What is it?
The European Parliament presents itself as “the Voice of the People”, as it is the only EU institution that is elected directly. The European Parliament is elected for five years (although the term of certain MEPs can be shorter depending on the national rules of designation of such MEPs) and every EU citizen is entitled to vote and to stand as candidate, wherever they live in the EU.
Where is it?
The European Parliament is officially seated in Strasbourg, France, even though MEPs are only there one week per month, for the plenary sessions.

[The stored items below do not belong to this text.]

Definition owner (fs : FileSystem) (proc : ProcessesWatcher) (port : Z) (p : nat) (pid : Z) : Prop :=
  exists socks, sockets_at fs = Some socks /\
    owns fs (proc_prefix proc) (socks_map socks) 0 (Processes proc) port p pid.

(** The entries are filed under their port and name a monitored process. *)
Definition watcher_ok (proc : ProcessesWatcher) : Prop :=
  map_Forall (fun port e => pm_Port e = port /\ (pm_Proc e < length (Processes proc))%nat) (PortProcMap proc).

Lemma UpdateMap_spec fs proc :
  links_ok fs ->
  exists m, UpdateMap fs proc = (Ret tt, proc <| PortProcMap := m |>) /\ updated (owner fs proc) (PortProcMap proc) m.
Proof.
  intros Hl. unfold UpdateMap. assert (forall R, (forall q p pid, ~ R q p pid) ->
    updated R (PortProcMap proc) (PortProcMap proc)) as Hnone.
  { intros R HR q. right. split; [apply HR|done]. }
  assert (proc = proc <| PortProcMap := PortProcMap proc |>) as Eself by by destruct proc.
  destruct (Open fs (bs "/proc/net/tcp")) eqn:Eo.
  - destruct (Parse_Proc_Net_Tcp (Contents fs (bs "/proc/net/tcp"))) as [socks|] eqn:Ep.
    + destruct (update_processes_ok fs (proc_prefix proc) (socks_map socks) 0 (Processes proc) (PortProcMap proc) Hl) as [m Em].
      rewrite Em. exists m. split; [done|]. apply update_processes_spec in Em. eapply updated_ext; [|exact Em].
      intros q p pid. unfold owner, sockets_at. rewrite Eo, Ep. split; [by exists socks|]. by intros (? & [= <-] & ?).
    + exists (PortProcMap proc). split; [by rewrite <- Eself|]. apply Hnone. intros q p pid (? & E & _).
      unfold sockets_at in E. rewrite Eo, Ep in E. done.
  - exists (PortProcMap proc). split; [by rewrite <- Eself|]. apply Hnone. intros q p pid (? & E & _).
    unfold sockets_at in E. by rewrite Eo in E.
Qed.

The remaining three weeks, they are more often in Brussels, notably for Committee meetings as well as Political Group meetings.

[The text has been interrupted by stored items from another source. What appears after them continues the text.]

(* ===== verification/TcpRule.v ===== *)
(** A rule for the TCP layer (Tcp.v) over any plugins: what every plugin keeps of its own
    state and promises of its private data, the layer keeps, over packets and timers. *)
From S2P Require Export Tcp.
From stdpp Require Import list.
#[local] Open Scope Z_scope.

(** * What the plugins keep, the TCP layer keeps *)

Section Rule.
Context {St Data : Type} (I : St -> Prop) (D : Z -> Data -> Prop).
Implicit Types (tcp : Tcp St Data) (s : TcpStream Data).
#[local] Existing Instance eta_TcpStream.
#[local] Existing Instance eta_Tcp.

Definition typed (proto : Z) (private : option Data) : Prop := forall d, private = Some d -> D proto d.

(** The result of a call of the plugin of [proto]. *)
Definition returns (proto : Z) (r : outcome (option Data) * St) : Prop :=
  I (snd r) /\ forall private, fst r = Ret private -> typed proto private.

Record plugin_ok (proto : Z) (pl : ProtocolPlugin St Data) : Prop := {
  ok_Parse : forall pkt tuple dir private st,
    I st -> typed proto private -> returns proto (Protos.Parse pl pkt tuple dir private st);
  ok_ReceivedFin : forall tuple dir private st,
    I st -> typed proto private -> returns proto (Protos.ReceivedFin pl tuple dir private st);
  ok_GapInStream : forall tuple dir private st,
    I st -> typed proto private -> returns proto (Protos.GapInStream pl tuple dir private st)
}.

(** The streams hold the private data of their own protocol. *)
Record layer_ok (tcp : Tcp St Data) : Prop := {
  ok_state : I (plugins tcp);
  ok_registry : map_Forall plugin_ok (protos tcp);
  ok_data : forall p s, heap tcp !! p = Some s -> typed (ts_protocol s) (ts_Data s)
}.

Lemma store_layer tcp p s : layer_ok tcp -> typed (ts_protocol s) (ts_Data s) -> layer_ok (store tcp p s).
Proof.
  intros [Hs Hr Hd] Ht. split; [exact Hs|exact Hr|]. intros q t. cbn.
  intros [[<- <-]|[_ E]]%lookup_insert_Some; [exact Ht|by eapply Hd].
Qed.

Lemma assign_layer tcp p s r :
  layer_ok tcp -> returns (ts_protocol s) r -> layer_ok (snd (assign_data tcp p s r)).
Proof.
  intros [Hs Hr Hd] [Hi Ht]. unfold assign_data.
  assert (layer_ok (tcp <| plugins := snd r |>)) as Hl by (split; [exact Hi|exact Hr|exact Hd]).
  destruct (fst r) as [d| |] eqn:E; cbn [snd]; [|exact Hl..]. apply store_layer; [exact Hl|]. exact (Ht d eq_refl).
Qed.

(** The stream of a pointer keeps its protocol. *)
Lemma keeps_protocol tcp tcp' p s s' :
  keeps tcp tcp' -> heap tcp !! p = Some s -> heap tcp' !! p = Some s' -> ts_protocol s' = ts_protocol s.
Proof. intros (_ & _ & _ & _ & Hh) E E'. specialize (Hh p). rewrite E, E' in Hh. by injection Hh. Qed.

Lemma AddPacket_layer tcp p s pkt hdr dir :
  layer_ok tcp -> heap tcp !! p = Some s -> layer_ok (snd (AddPacket tcp p s pkt hdr dir)).
Proof.
  intros Hl Es. pose proof (ok_data _ Hl _ _ Es) as Ht. unfold AddPacket. set (tcp1 := tcp <| timers := _ |>).
  assert (layer_ok tcp1) as Hl1 by (destruct Hl; by split). change (heap tcp !! p) with (heap tcp1 !! p) in Es. clearbody tcp1.
  destruct (Protos.Get (protos tcp1) (ts_protocol s)) as [pl|] eqn:Ep; [|exact Hl1].
  pose proof (ok_registry _ Hl1 _ _ Ep) as [Hparse Hfin _].
  set (parsed := Protos.Parse pl pkt (ts_tcptuple s) dir (ts_Data s) (plugins tcp1)).
  assert (returns (ts_protocol s) parsed) as Hp by (apply Hparse; [by destruct Hl1|done]).
  set (r := if decide (len (vis (pk_Payload pkt)) > 0) then _ else _).
  assert (layer_ok (snd r) /\ keeps tcp1 (snd r)) as [Hl3 Hk3].
  { subst r. case_decide; [|done]. split; [by apply assign_layer|by apply assign_data_keeps]. }
  destruct r as [[u| |] tcp2]; cbn [snd] in *; [|done..].
  destruct (heap tcp2 !! p) as [s2|] eqn:E2; [|done]. destruct (hdr_FIN hdr); [|done].
  pose proof (ok_data _ Hl3 _ _ E2) as Ht2. pose proof (keeps_protocol _ _ _ _ _ Hk3 Es E2) as Epr.
  apply assign_layer; [done|]. rewrite Epr in Ht2 |- *. apply Hfin; [by destruct Hl3|done].
Qed.

Lemma Expire_layer tcp p : layer_ok tcp -> layer_ok (Expire tcp p).
Proof.
  intros Hl. unfold Expire. destruct (heap tcp !! p) as [s|] eqn:E; [|done].
  apply store_layer; [by destruct Hl|]. intros d. done.
Qed.

Lemma followStream_layer tcp p s dir created hdr pkt :
  layer_ok tcp -> heap tcp !! p = Some s -> layer_ok (snd (followStream tcp p s dir created hdr pkt)).
Proof.
  intros Hl E. pose proof (ok_data _ Hl _ _ E) as Ht. unfold followStream. case_match; [done|]. case_match.
  - assert (layer_ok (snd (StreamGap tcp p s dir))) as Hg.
    { unfold StreamGap. destruct (Protos.Get _ _) as [pl|] eqn:Ep; [|done]. apply assign_layer; [done|].
      apply (ok_GapInStream _ _ (ok_registry _ Hl _ _ Ep)); [by destruct Hl|done]. }
    destruct (StreamGap _ _ _ _) as [[u| |] tcp2]; cbn [snd] in *; [by apply Expire_layer|done..].
  - set (s' := set_lastSeq _ _ _). pose proof (set_lastSeq_id s dir (uint32_of (hdr_Seq hdr + uint32_of (len (vis (pk_Payload pkt)))))) as Ei.
    assert (ts_Data s' = ts_Data s) as Ed by (subst s'; unfold set_lastSeq; by destruct (decide _)).
    assert (ts_protocol s' = ts_protocol s) as Eq by (by injection Ei).
    apply AddPacket_layer; [|apply lookup_insert_eq]. apply store_layer; [done|]. by rewrite Ed, Eq.
Qed.

Lemma FollowTcp_layer tcp hdr pkt tcp' : layer_ok tcp -> FollowTcp tcp hdr pkt = Ret tcp' -> layer_ok tcp'.
Proof.
  intros Hl. unfold FollowTcp. destruct (findStream tcp pkt) as [[[[p dir] created]|] t1] eqn:Ef.
  - assert (layer_ok t1) as Hl1.
    { destruct created; [|by apply findStream_old in Ef as [-> _]].
      apply findStream_new in Ef as (_ & _ & _ & _ & _ & ->). unfold registered.
      destruct (store_layer (tcp <| tcp_id := uint32_of (tcp_id tcp + 1) |>) p (new_stream tcp pkt)) as [Hs Hr Hd];
        [by destruct Hl|by intros d|]. by split. }
    destruct (heap t1 !! p) as [s|] eqn:E; [|by intros [= <-]].
    pose proof (followStream_layer t1 p s dir created hdr pkt Hl1 E) as Hf.
    destruct (followStream _ _ _ _ _ _ _) as [[] t3]; intros [= <-]; exact Hf.
  - apply findStream_None in Ef as ->. by intros [= <-].
Qed.

Lemma DecodePacketData_layer decode tcp data ts tcp' :
  layer_ok tcp -> DecodePacketData decode tcp data ts = Ret tcp' -> layer_ok tcp'.
Proof.
  intros Hl. unfold DecodePacketData. destruct (decode data) as [d|]; [|by intros [= <-]].
  destruct (foldl _ _ _) as [pkt has]. destruct has; cbn [negb]; [|by intros [= <-]].
  destruct (_ && _); [by intros [= <-]|]. by apply FollowTcp_layer.
Qed.

Lemma fireTimer_layer tcp p : layer_ok tcp -> layer_ok (fireTimer tcp p).
Proof. intros Hl. unfold fireTimer. case_decide; [|done]. apply Expire_layer. by destruct Hl. Qed.

(** The plugins see no panic of theirs: the layer always goes on. *)
Lemma DecodePacketData_no_panic decode (tcp : Tcp St Data) data ts : DecodePacketData decode tcp data ts <> Panic.
Proof.
  unfold DecodePacketData. destruct (decode data) as [d|]; [|done]. destruct (foldl _ _ _) as [pkt has].
  destruct (negb has); [done|]. destruct (_ && _); [done|]. unfold FollowTcp.
  destruct (findStream _ _) as [[[[p dir] c]|] t]; [|done]. destruct (heap t !! p); [|done].
  by destruct (followStream _ _ _ _ _ _ _) as [[] ?].
Qed.
End Rule.

(** * Both directions of a connection *)

Section Conversation.
Context {St Data : Type}.
Implicit Types (tcp : Tcp St Data) (acc : option Data * St).

(** The tuple and the next byte of a direction: 1 is the one of the first packet. *)
Definition of_dir {A} (dir : Z) (original reverse : A) : A := if decide (dir = TcpDirectionOriginal) then original else reverse.

(** The packets of a connection, with [last1] and [last0] the next bytes of its directions, 0
    in a direction without bytes: each is the first or the next of its direction or repeats
    bytes of its direction; [fresh] has the ones with new bytes and their directions. *)
Inductive traffic (tuple1 tuple0 : IpPortTuple) : Z -> Z -> list (TCPHeader * Packet) -> list (Z * Packet) -> Prop :=
| traffic_nil last1 last0 : traffic tuple1 tuple0 last1 last0 [] []
| traffic_next last1 last0 dir hdr pkt l fresh :
    valid_dir dir -> pk_Tuple pkt = of_dir dir tuple1 tuple0 ->
    0 < len (vis (pk_Payload pkt)) < 2 ^ 31 -> hdr_FIN hdr = false ->
    of_dir dir last1 last0 = 0 \/ hdr_Seq hdr = uint32_of (of_dir dir last1 last0) ->
    traffic tuple1 tuple0 (of_dir dir (uint32_of (hdr_Seq hdr + len (vis (pk_Payload pkt)))) last1)
                          (of_dir dir last0 (uint32_of (hdr_Seq hdr + len (vis (pk_Payload pkt))))) l fresh ->
    traffic tuple1 tuple0 last1 last0 ((hdr, pkt) :: l) ((dir, pkt) :: fresh)
| traffic_again last1 last0 dir hdr pkt l fresh back :
    valid_dir dir -> pk_Tuple pkt = of_dir dir tuple1 tuple0 ->
    0 < len (vis (pk_Payload pkt)) -> of_dir dir last1 last0 <> 0 -> 0 <= back < 2 ^ 31 ->
    uint32_of (hdr_Seq hdr + len (vis (pk_Payload pkt))) = uint32_of (of_dir dir last1 last0 - back) ->
    traffic tuple1 tuple0 last1 last0 l fresh -> traffic tuple1 tuple0 last1 last0 ((hdr, pkt) :: l) fresh.

Definition deliver_dir (pl : ProtocolPlugin St Data) (tcptuple : TcpTuple) acc (x : Z * Packet) : option Data * St :=
  deliver pl tcptuple (fst x) acc (snd x).

(** The plugin is given the next bytes of both directions, once and as they come, if it ends
    on them. *)
Lemma FollowAll_conversation tcp tuple1 tuple0 p pl tcptuple last1 last0 acc l fresh :
  following tcp tuple1 p 1 pl tcptuple last1 acc -> following tcp tuple0 p 0 pl tcptuple last0 acc ->
  traffic tuple1 tuple0 last1 last0 l fresh ->
  (forall pre dir pkt post, fresh = pre ++ (dir, pkt) :: post ->
     let acc := foldl (deliver_dir pl tcptuple) acc pre in fst (Protos.Parse pl pkt tcptuple dir (fst acc) (snd acc)) <> OutOfFuel) ->
  exists tcp' last1' last0', FollowAll tcp l = Ret tcp' /\
    following tcp' tuple1 p 1 pl tcptuple last1' (foldl (deliver_dir pl tcptuple) acc fresh) /\
    following tcp' tuple0 p 0 pl tcptuple last0' (foldl (deliver_dir pl tcptuple) acc fresh).
Proof.
  intros H1 H0 Ht. revert tcp acc H1 H0.
  induction Ht as [last1 last0|last1 last0 dir hdr pkt l fresh Hd Hp Hn Hf Hq _ IH
                  |last1 last0 dir hdr pkt l fresh back Hd Hp Hn Hz Hb Hq _ IH]; intros tcp acc H1 H0 Hne.
  - by exists tcp, last1, last0.
  - assert (following tcp (of_dir dir tuple1 tuple0) p dir pl tcptuple (of_dir dir last1 last0) acc) as H
      by (by destruct Hd as [-> | ->]).
    assert (accepts (of_dir dir last1 last0) hdr pkt) as Ha.
    { destruct Hq as [Hq|Hq]; [by left|right]. exists 0. rewrite Z.sub_0_r. split; [lia|exact Hq]. }
    destruct (FollowTcp_accepts _ _ _ _ _ _ _ _ hdr pkt H Hp Hd Ha Hn Hf) as (tcp' & E & Hs & Ho);
      [by apply (Hne [] dir pkt fresh)|].
    cbn [FollowAll]. rewrite E. cbn [obind]. apply IH.
    + destruct Hd as [-> | ->]; [by apply (Ho tuple1)|exact Hs].
    + destruct Hd as [-> | ->]; [exact Hs|by apply (Ho tuple0)].
    + intros pre d2 pkt2 post ->. exact (Hne ((dir, pkt) :: pre) d2 pkt2 post eq_refl).
  - assert (following tcp (of_dir dir tuple1 tuple0) p dir pl tcptuple (of_dir dir last1 last0) acc) as H
      by (by destruct Hd as [-> | ->]).
    cbn [FollowAll]. rewrite (FollowTcp_again _ _ _ _ _ _ _ _ hdr pkt back H Hp Hn Hz Hb Hq). by apply IH.
Qed.

(** A connection that the layer does not know yet, from its first packet. *)
Lemma FollowAll_new tcp hdr pkt pl l fresh :
  let tuple := pk_Tuple pkt in
  let tcptuple := TcpTupleFromIpPort tuple (uint32_of (tcp_id tcp + 1)) in
  hashed tuple -> Hashable tuple <> RevHashable tuple ->
  tcpStreamsMap tcp !! Hashable tuple = None -> tcpStreamsMap tcp !! RevHashable tuple = None ->
  decideProtocol (tcpPortMap tcp) tuple <> UnknownProtocol ->
  Protos.Get (protos tcp) (decideProtocol (tcpPortMap tcp) tuple) = Some pl ->
  traffic tuple (reversed tuple) 0 0 ((hdr, pkt) :: l) fresh ->
  (forall pre dir pkt post, fresh = pre ++ (dir, pkt) :: post ->
     let acc := foldl (deliver_dir pl tcptuple) (None, plugins tcp) pre in
     fst (Protos.Parse pl pkt tcptuple dir (fst acc) (snd acc)) <> OutOfFuel) ->
  exists tcp' p last1 last0, FollowAll tcp ((hdr, pkt) :: l) = Ret tcp' /\
    let acc := foldl (deliver_dir pl tcptuple) (None, plugins tcp) fresh in
    following tcp' tuple p 1 pl tcptuple last1 acc /\ following tcp' (reversed tuple) p 0 pl tcptuple last0 acc.
Proof.
  cbv zeta. intros Hh Hne Hn Hr Hu Hg Ht He.
  destruct (FollowTcp_new tcp hdr pkt pl Hn Hr Hu Hg) as (p & tcp1 & E & H1 & H0).
  specialize (H0 (reversed (pk_Tuple pkt)) (Hashable_reversed _ Hh) (RevHashable_reversed _ Hh)).
  rewrite Hashable_reversed in H0 by done. specialize (H0 (not_eq_sym Hne)).
  destruct (FollowAll_conversation tcp1 _ _ p pl _ 0 0 _ _ fresh H1 H0 Ht He) as (tcp' & last1 & last0 & Ef & G1 & G0).
  exists tcp', p, last1, last0. split; [|by split]. rewrite <- Ef. cbn [FollowAll]. by rewrite E.
Qed.
End Conversation.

The administrative offices of the ¨Parliament (the General Secretariat) are located in Luxembourg.
What does it do?
The Parliament’s work is basically split up in two stages: the preparation of the plenary sessions, whereby issues are discussed within specialised Committees and Political Groups, and the plenaries themselves, during which the Parliament votes.
The European Parliament’s tasks are three-fold:
- The Parliament is co-legislator with the Council in many policy areas, even though the right of initiative in terms of legislation lies with the Commission.

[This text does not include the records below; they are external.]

(** The output has the event of the exchange. *)
Definition is_text (ev : MapStr) (key text : string) : bool :=
  match ev !! bs key with Some (MStr s) => bool_decide (s = bs text) | _ => false end.
Definition published (s : System (H := list bytes) (OW := list (Z * MapStr))) : bool :=
  match p_outputs (sys_program s) with
  | [(ts, ev)] => bool_decide (ts = 1) && is_text ev "query" "GET k" && is_text ev "client_ip" "10.0.0.1" &&
                  is_text ev "status" "OK"
  | _ => false
  end.

Lemma program_demo : on_run program_config published = true.
Proof. vm_compute. reflexivity. Qed.

Lemma program_demo_filtered : on_run (program_config <| c_Filter := program_filters |>) published = true.
Proof. vm_compute. reflexivity. Qed.

Lemma program_invariant_witness :
  exists s s', program_start program_config = Ret (inl s) /\ run s program_acts = Ret s' /\
    published s' = true /\ streams_ok (sys_tcp s').
Proof.
  destruct (program_runs _ _ program_demo) as (s & s' & Hs & Hr & Hp). exists s, s'.
  split; [exact Hs|]. split; [exact Hr|]. split; [exact Hp|].
  destruct (program_invariant 10 program_flags program_config program_host [] s
    (Permutation_refl _) Hs program_acts s' Hr) as (_ & _ & H). exact H.
Defined.

(** Turns of the program's own goroutines, between turns of an output's that empties its queue. *)
Definition own (a : action (OW := list (Z * MapStr))) : Prop := match a with OutputTurn turn => turn = fun _ => Ret [] | _ => True end.

Lemma program_never_panics_witness :
  exists s, program_start program_config = Ret (inl s) /\ (forall acts, Forall own acts -> run s acts <> Panic) /\
    run s [OutputTurn (fun _ => Panic)] = Panic.
Proof.
  destruct (program_runs _ _ program_demo) as (s & s' & Hs & Hr & Hp). exists s. split; [exact Hs|]. split.
  - intros acts Ha E. destruct (program_never_panics 10 program_flags program_config program_host [] s
      (Permutation_refl _) Hs acts) as [[H _] _]. destruct (H E) as (acts1 & turn & acts2 & s1 & -> & _ & Ht).
    apply Forall_app in Ha as [_ [Ha _]%Forall_cons]. cbn in Ha. by subst turn.
  - destruct (program_never_panics 10 program_flags program_config program_host [] s
      (Permutation_refl _) Hs [OutputTurn (fun _ => Panic)]) as [[_ H] _]. apply H.
    exists [], (fun _ => Panic), [], s. split; [reflexivity|]. split; reflexivity.
Defined.

Lemma filters_never_run_witness :
  exists s s2, program_start program_config = Ret (inl s) /\
    program_start (program_config <| c_Filter := program_filters |>) = Ret (inl s2) /\
    forall acts, unfiltered (run s acts) = unfiltered (run s2 acts).
Proof.
  destruct (program_runs _ _ program_demo) as (s & s' & Hs & Hr & Hp).
  destruct (program_runs _ _ program_demo_filtered) as (s2 & s2' & Hs2 & Hr2 & Hp2).
  exists s, s2. split; [exact Hs|]. split; [exact Hs2|]. intros acts.
  destruct (filters_never_run 10 program_flags program_config program_host [] s
    (Permutation_refl _) Hs program_filters s2 acts Hs2) as [H _]. exact H.
Defined.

- The Parliament has a democratic supervision right over the EU institutions, and mainly over the European Commission, whereby it needs to approve each new Commission and Commissioner, and can revoke a Commission as a whole through a motion of censure.
- The Parliament, jointly with the Council, must approve the annual EU budget and the budget does not come into force until it has been signed by the President of the Parliament. They must also “grant a discharge”, i.e. approve the way in which the budget was spent every year.
Good to know
MEPs are first and foremost organised by political group. There are seven Europe-wide political groups, ranging from the strongly pro-federalist to the openly Eurosceptic, and from extreme left to extreme right.
Within each political group, MEPs do however organise themselves by national delegation (especially the larger ones, such as France, UK, Germany), and in some cases the national solidarities can extend beyond party lines.
The Parliament, aside from its formal powers, can also exercise quite some pressure through the adoption of non-binding resolutions and Committee hearings, and general interaction with the press.